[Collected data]
Lemma wp_lk_acquire b d (Q : unit -> guarded D -> Prop) : Q tt (held b d) -> wp lk_acquire Q (free b d).
Proof.
  intros HQ. unfold wp, lk_acquire, free. cbn [l_lock l_cpu]. rewrite acquire_free by (split; cbn; lia). exact HQ.
Qed.

Lemma wp_lk_release b d (Q : unit -> guarded D -> Prop) : Q tt (free b d) -> wp lk_release Q (held b d).
Proof.
  intros HQ. unfold wp, lk_release, held. cbn [l_lock l_cpu].
  change (mkCpu 1 b false) with (pushcli (mkCpu 0 b b)). rewrite release_held by (split; cbn; lia). exact HQ.
Qed.

Lemma wp_getd s (Q : D -> guarded D -> Prop) : Q (l_data s) s -> wp getd Q s.
Proof. exact id. Qed.

Lemma wp_setd_held b d d' (Q : unit -> guarded D -> Prop) : Q tt (held b d') -> wp (setd d') Q (held b d).
Proof. exact id. Qed.

Lemma wp_setd_free b d d' (Q : unit -> guarded D -> Prop) : Q tt (free b d') -> wp (setd d') Q (free b d).
Proof. exact id. Qed.

End Ops.
Arguments free {D}.

(** Symbolic execution of code on locked data. *)
Ltac lk_step :=
  cbv beta iota;
  lazymatch goal with
  | |- wp (mbind _ _) _ _ => apply wp_bind
  | |- wp (mret _) _ _ => apply wp_ret
  | |- wp (lk_acquire _) _ _ => apply wp_lk_acquire
  | |- wp (lk_release _) _ _ => apply wp_lk_release
  | |- wp getd _ _ => apply wp_getd; cbn [l_data held free]
  | |- wp (setd _) _ _ => first [apply wp_setd_held | apply wp_setd_free]
  end.
Ltac lk_steps := repeat lk_step.
End Locked.
(* ===== verification/ProcInv.v ===== *)
(** * The invariant of the process table

    Symbolic execution rules for the operations of [ProcDefs.v], the
    well-formedness of the process table ([table_ok]) and its preservation by
    the ways the operations change the table. *)
From S2P Require Export ProcDefs.

Module ProcInv.
Import Spin Proc.

(** ** The laws of the services *)

(** The services return (a [kfree] or [iput] that panics stops the kernel),
    allocators return non-null pointers, and the root directory is found. *)
Class KernelEnvOk (E : Type) `{KernelEnv E} : Prop := {
  ok_kalloc e k e' : env_kalloc e = (Some k, e') -> k <> 0%Z;
  ok_copyuvm pg n e k e' : env_copyuvm pg n e = (Some k, e') -> k <> 0%Z;
  ok_kfree k e : exists e', env_kfree k e = Ret e';
  ok_freevm k e : exists e', env_freevm k e = Ret e';
  ok_filedup f e : exists e', env_filedup f e = Ret e';
  ok_fileclose f e : exists e', env_fileclose f e = Ret e';
  ok_idup f e : exists e', env_idup f e = Ret e';
  ok_iput f e : exists e', env_iput f e = Ret e';
  ok_begin_op e : exists e', env_begin_op e = Ret e';
  ok_end_op e : exists e', env_end_op e = Ret e';
  ok_fsinit e : exists e', env_fsinit e = Ret e'
}.

(** A CPU outside every critical section, with [intena] as [pushcli] leaves
    it. *)
Definition ready (c : cpu) : Prop := ncli c = 0%Z /\ intena c = fl_if c.

Lemma ready_ok c : ready c -> cpu_ok c.
Proof. intros [Hn _]. split; lia. Qed.

Lemma ready_eq c : ready c -> c = mkCpu 0 (fl_if c) (fl_if c).
Proof. destruct c as [n i f]. unfold ready. cbn. by intros [-> ->]. Qed.

Lemma ready_mk b : ready (mkCpu 0 b b).
Proof. done. Qed.

Section Rules.
Context {E : Type} `{KernelEnv E} (me : nat).
Implicit Types (c : cpu) (ps : list proc) (e : E).

Definition held_lock : spinlock := mkLock true (Some me).

Lemma wp_acquire_pt ps m w n ip b' b cp fi e (Q : unit -> kst E -> Prop) :
  Q tt (mkK held_lock ps m w n ip (mkCpu 1 b false) cp fi e) ->
  wp (acquire_pt me) Q (mkK initlock ps m w n ip (mkCpu 0 b' b) cp fi e).
Proof.
  intros HQ. unfold wp, acquire_pt. cbn [plock kcpu]. rewrite acquire_free by (split; cbn; lia).
  exact HQ.
Qed.

Lemma wp_release_pt ps m w n ip b cp fi e (Q : unit -> kst E -> Prop) :
  Q tt (mkK initlock ps m w n ip (mkCpu 0 b b) cp fi e) ->
  wp (release_pt me) Q (mkK held_lock ps m w n ip (mkCpu 1 b false) cp fi e).
Proof.
  intros HQ. unfold wp, release_pt. cbn [plock kcpu].
  change (mkCpu 1 b false) with (pushcli (mkCpu 0 b b)).
  unfold held_lock. rewrite release_held by (split; cbn; lia). exact HQ.
Qed.

Lemma wp_myproc_ready l ps m w n ip b cp fi e (Q : option nat -> kst E -> Prop) :
  Q cp (mkK l ps m w n ip (mkCpu 0 b b) cp fi e) ->
  wp myproc Q (mkK l ps m w n ip (mkCpu 0 b b) cp fi e).
Proof. exact id. Qed.

Lemma wp_myproc_held l ps m w n ip b cp fi e (Q : option nat -> kst E -> Prop) :
  Q cp (mkK l ps m w n ip (mkCpu 1 b false) cp fi e) ->
  wp myproc Q (mkK l ps m w n ip (mkCpu 1 b false) cp fi e).
Proof. exact id. Qed.

Lemma wp_rdp l ps m w n ip c cp fi e i p (Q : proc -> kst E -> Prop) :
  ps !! i = Some p -> Q p (mkK l ps m w n ip c cp fi e) ->
  wp (rdp i) Q (mkK l ps m w n ip c cp fi e).
Proof. intros Hi HQ. unfold wp, rdp. cbn [procs]. by rewrite (rd_lookup _ _ _ Hi). Qed.

Lemma wp_updp l ps m w n ip c cp fi e i p f (Q : unit -> kst E -> Prop) :
  ps !! i = Some p -> Q tt (mkK l (<[i:=f p]> ps) m w n ip c cp fi e) ->
  wp (updp i f) Q (mkK l ps m w n ip c cp fi e).
Proof. intros Hi HQ. unfold wp, updp. cbn [procs]. by rewrite (rd_lookup _ _ _ Hi). Qed.

Lemma wp_call {A} l ps m w n ip c cp fi e (f : E -> A * E) (Q : A -> kst E -> Prop) :
  (forall a e', f e = (a, e') -> Q a (mkK l ps m w n ip c cp fi e')) ->
  wp (call f) Q (mkK l ps m w n ip c cp fi e).
Proof. intros HQ. unfold wp, call. cbn [env]. destruct (f e) as [a e'] eqn:Hf. by apply HQ. Qed.

Lemma wp_callo l ps m w n ip c cp fi e (f : E -> outcome E) (Q : unit -> kst E -> Prop) :
  (exists e', f e = Ret e') -> (forall e', Q tt (mkK l ps m w n ip c cp fi e')) ->
  wp (callo f) Q (mkK l ps m w n ip c cp fi e).
Proof. intros [e' He] HQ. unfold wp, callo. cbn [env]. rewrite He. apply HQ. Qed.

Lemma wp_call_eq {A} l ps m w n ip c cp fi e e' (f : E -> A * E) a (Q : A -> kst E -> Prop) :
  f e = (a, e') -> Q a (mkK l ps m w n ip c cp fi e') -> wp (call f) Q (mkK l ps m w n ip c cp fi e).
Proof. intros He HQ. unfold wp, call. cbn [env]. by rewrite He. Qed.

Lemma wp_callo_eq l ps m w n ip c cp fi e e' (f : E -> outcome E) (Q : unit -> kst E -> Prop) :
  f e = Ret e' -> Q tt (mkK l ps m w n ip c cp fi e') -> wp (callo f) Q (mkK l ps m w n ip c cp fi e).
Proof. intros He HQ. unfold wp, callo. cbn [env]. by rewrite He. Qed.

Lemma wp_wakeup1 l ps m w n ip c cp fi e ch (Q : unit -> kst E -> Prop) :
  Q tt (mkK l (wake m ch <$> ps) m w n ip c cp fi e) ->
  wp (wakeup1 ch) Q (mkK l ps m w n ip c cp fi e).
Proof. exact id. Qed.

(** [sched] called properly: [ptable.lock] is the only lock held and the
    process has left [RUNNING]. *)
Lemma wp_sched ps m w n ip b i fi e ctx p (Q : unit -> kst E -> Prop) :
  ps !! i = Some p -> state p <> RUNNING ->
  Q tt (mkK held_lock (<[i:=set_context ctx (set_intena b p)]> ps) m w n ip (mkCpu 1 b false) (Some i) fi e) ->
  wp (sched me ctx) Q (mkK held_lock ps m w n ip (mkCpu 1 b false) (Some i) fi e).
Proof.
  intros Hi Hst HQ. apply wp_bind, wp_myproc_held. apply wp_bind.
  unfold wp at 1, holding_pt. cbn [plock kcpu]. rewrite holding_spec by (split; cbn; done).
  unfold holds, held_lock. cbn [locked lcpu andb]. rewrite bool_decide_eq_true_2 by done.
  apply wp_bind, wp_get. cbn [negb kcpu with_lock fl_if ncli intena]. 
  rewrite decide_False by done. apply wp_bind. eapply wp_rdp; [done|].
  rewrite decide_False by done. apply wp_bind. eapply wp_updp; [done|].
  eapply wp_updp; [by rewrite list_lookup_insert_eq by by eapply lookup_lt_Some|].
  by rewrite list_insert_insert_eq.
Qed.

End Rules.

(** Symbolic execution of the next operation. *)
Ltac wp_lookup :=
  first [ eassumption
        | rewrite list_lookup_insert_eq; [reflexivity | by rewrite ?length_insert; eauto using lookup_lt_Some]
        | rewrite list_lookup_insert_ne; [eassumption | congruence] ].
Ltac wp_step :=
  cbv beta iota;
  lazymatch goal with
  | |- wp (mbind _ _) _ _ => apply wp_bind
  | |- wp (mret _) _ _ => apply wp_ret
  | |- wp get _ _ => apply wp_get; cbn [plock procs min_priority g_weight nextpid initproc kcpu cproc first env]
  | |- wp (modify _) _ _ => apply wp_modify;
         unfold with_counters, with_min, with_init, with_cproc, with_first, with_lock;
         cbn [plock procs min_priority g_weight nextpid initproc kcpu cproc first env ncli intena fl_if]
  | |- wp (acquire_pt _) _ _ => apply wp_acquire_pt
  | |- wp (release_pt _) _ _ => apply wp_release_pt
  | |- wp myproc _ _ => first [apply wp_myproc_ready | apply wp_myproc_held]; cbv beta iota
  | |- wp (rdp _) _ _ => eapply wp_rdp; [wp_lookup|]
  | |- wp (updp _ _) _ _ => eapply wp_updp; [wp_lookup|]; rewrite ?list_insert_insert_eq
  | |- wp (wakeup1 _) _ _ => apply wp_wakeup1
  end.
Ltac wp_steps := repeat wp_step.

(** ** Well-formed tables *)

(** A process that has an address space and files. *)
Definition live (p : proc) : Prop :=
  state p = SLEEPING \/ state p = RUNNABLE \/ state p = RUNNING.

(** Where a process that does not run can continue. *)
Definition resumable (p : proc) : Prop :=
  match state p with
  | SLEEPING => context p = CtxSleep \/ context p = CtxWait
  | RUNNABLE => context p = CtxForkret \/ context p = CtxYield \/ context p = CtxSleep \/ context p = CtxWait
  | ZOMBIE => context p = CtxExit
  | _ => True
  end.

(** One entry; [np] is [nextpid]. *)
Record proc_ok (np : Z) (p : proc) : Prop := {
  p_state : state p <> EMBRYO;
  p_files : length (ofile p) = NOFILE;
  p_closed : state p = UNUSED \/ state p = ZOMBIE -> ofile p = replicate NOFILE None;
  p_unused : state p = UNUSED -> kstack p = 0%Z /\ parent p = None;
  p_pid : state p <> UNUSED -> (0 < pid p < np)%Z;
  p_weight : state p <> UNUSED -> (0 < weight p)%Z;
  p_kstack : state p <> UNUSED -> kstack p <> 0%Z /\ pgdir p <> 0%Z;
  p_cwd : live p -> is_Some (cwd p);
  p_resume : resumable p
}.

(** A process asleep in [wait] is not killed, sleeps on its own address and has
    no zombie child: it has not missed the exit of a child. *)
Definition wait_ok (ps : list proc) (i : nat) (p : proc) : Prop :=
  state p = SLEEPING -> context p = CtxWait ->
  chan p = CProc i /\ killed p = false /\
  forall j q, ps !! j = Some q -> parent q = Some i -> state q <> ZOMBIE.

Record table_ok (ps : list proc) (np : Z) (ip : option nat) : Prop := {
  t_len : length ps = NPROC;
  t_proc i p : ps !! i = Some p -> proc_ok np p;
  t_pid i j p q : ps !! i = Some p -> ps !! j = Some q ->
    state p <> UNUSED -> state q <> UNUSED -> pid p = pid q -> i = j;
  t_init : exists i p, ip = Some i /\ ps !! i = Some p /\ live p /\ parent p = None;
  t_parent i p : ps !! i = Some p -> state p <> UNUSED -> Some i <> ip ->
    exists j q, parent p = Some j /\ j <> i /\ ps !! j = Some q /\ live q;
  t_wait i p : ps !! i = Some p -> wait_ok ps i p
}.

(** [c->proc] is the only [RUNNING] process. *)
Definition run_ok (ps : list proc) (cur : option nat) : Prop :=
  forall i p, ps !! i = Some p -> state p = RUNNING <-> cur = Some i.

(** *** Changes that keep the pids and the family tree *)

(** [q] may replace [p]: same pid and parent, live stays live, a zombie stays a
    zombie. *)
Record same_ok (np : Z) (p q : proc) : Prop := {
  u_ok : proc_ok np q;
  u_pid : pid q = pid p;
  u_parent : parent q = parent p;
  u_unused : state q = UNUSED <-> state p = UNUSED;
  u_live : live q <-> live p
}.

(** Moreover, no process newly falls asleep in [wait]. *)
Record upd_ok (np : Z) (p q : proc) : Prop := {
  u_same : same_ok np p q;
  u_wait : state q = SLEEPING -> context q = CtxWait ->
    state p = SLEEPING /\ context p = CtxWait /\ chan q = chan p /\ killed q = killed p
}.

Lemma zombie_iff p q :
  (state q = UNUSED <-> state p = UNUSED) -> (live q <-> live p) ->
  state p <> EMBRYO -> state q = ZOMBIE -> state p = ZOMBIE.
Proof. unfold live. destruct (state p), (state q); naive_solver. Qed.

Lemma table_ok_same ps ps' np ip :
  table_ok ps np ip -> length ps' = length ps ->
  (forall i q, ps' !! i = Some q -> exists p, ps !! i = Some p /\ same_ok np p q) ->
  (forall i q, ps' !! i = Some q -> wait_ok ps' i q) ->
  table_ok ps' np ip.
Proof.
  intros [Hl Hp Hpid Hi Hpar Hw] Hlen H Hw'.
  assert (Hfw : forall i p, ps !! i = Some p -> exists q, ps' !! i = Some q /\ same_ok np p q).
  { intros i p Hip. destruct (lookup_lt_is_Some_2 ps' i) as [q Hq].
    { rewrite Hlen. by eapply lookup_lt_Some. }
    destruct (H i q Hq) as (p' & Hp' & Hu). simplify_eq. eauto. }
  constructor; [congruence| | | | |done].
  - intros i q Hq. destruct (H i q Hq) as (p & _ & Hu). apply Hu.
  - intros i j q1 q2 H1 H2 N1 N2 Heq. destruct (H i q1 H1) as (p1 & G1 & U1), (H j q2 H2) as (p2 & G2 & U2).
    eapply (Hpid i j p1 p2); [done|done|by rewrite <- (u_unused _ _ _ U1)|by rewrite <- (u_unused _ _ _ U2)|].
    by rewrite <- (u_pid _ _ _ U1), <- (u_pid _ _ _ U2).
  - destruct Hi as (i & p & -> & Hip & Hlv & Hn). destruct (Hfw i p Hip) as (q & Hq & U).
    exists i, q. rewrite (u_parent _ _ _ U). split_and!; [done..|by apply (u_live _ _ _ U)|done].
  - intros i q Hq N Hne. destruct (H i q Hq) as (p & Hip & U).
    destruct (Hpar i p Hip) as (j & r & Hj & Hji & Hr & Hlv); [by rewrite <- (u_unused _ _ _ U)|done|].
    destruct (Hfw j r Hr) as (r' & Hr' & U'). exists j, r'.
    rewrite (u_parent _ _ _ U). split_and!; [done..|]. by apply (u_live _ _ _ U').
Qed.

• _What you have to do_:
Find how many lines in the records contain the string "setd", then give the number alone.

• _Solution for this exercise_:
3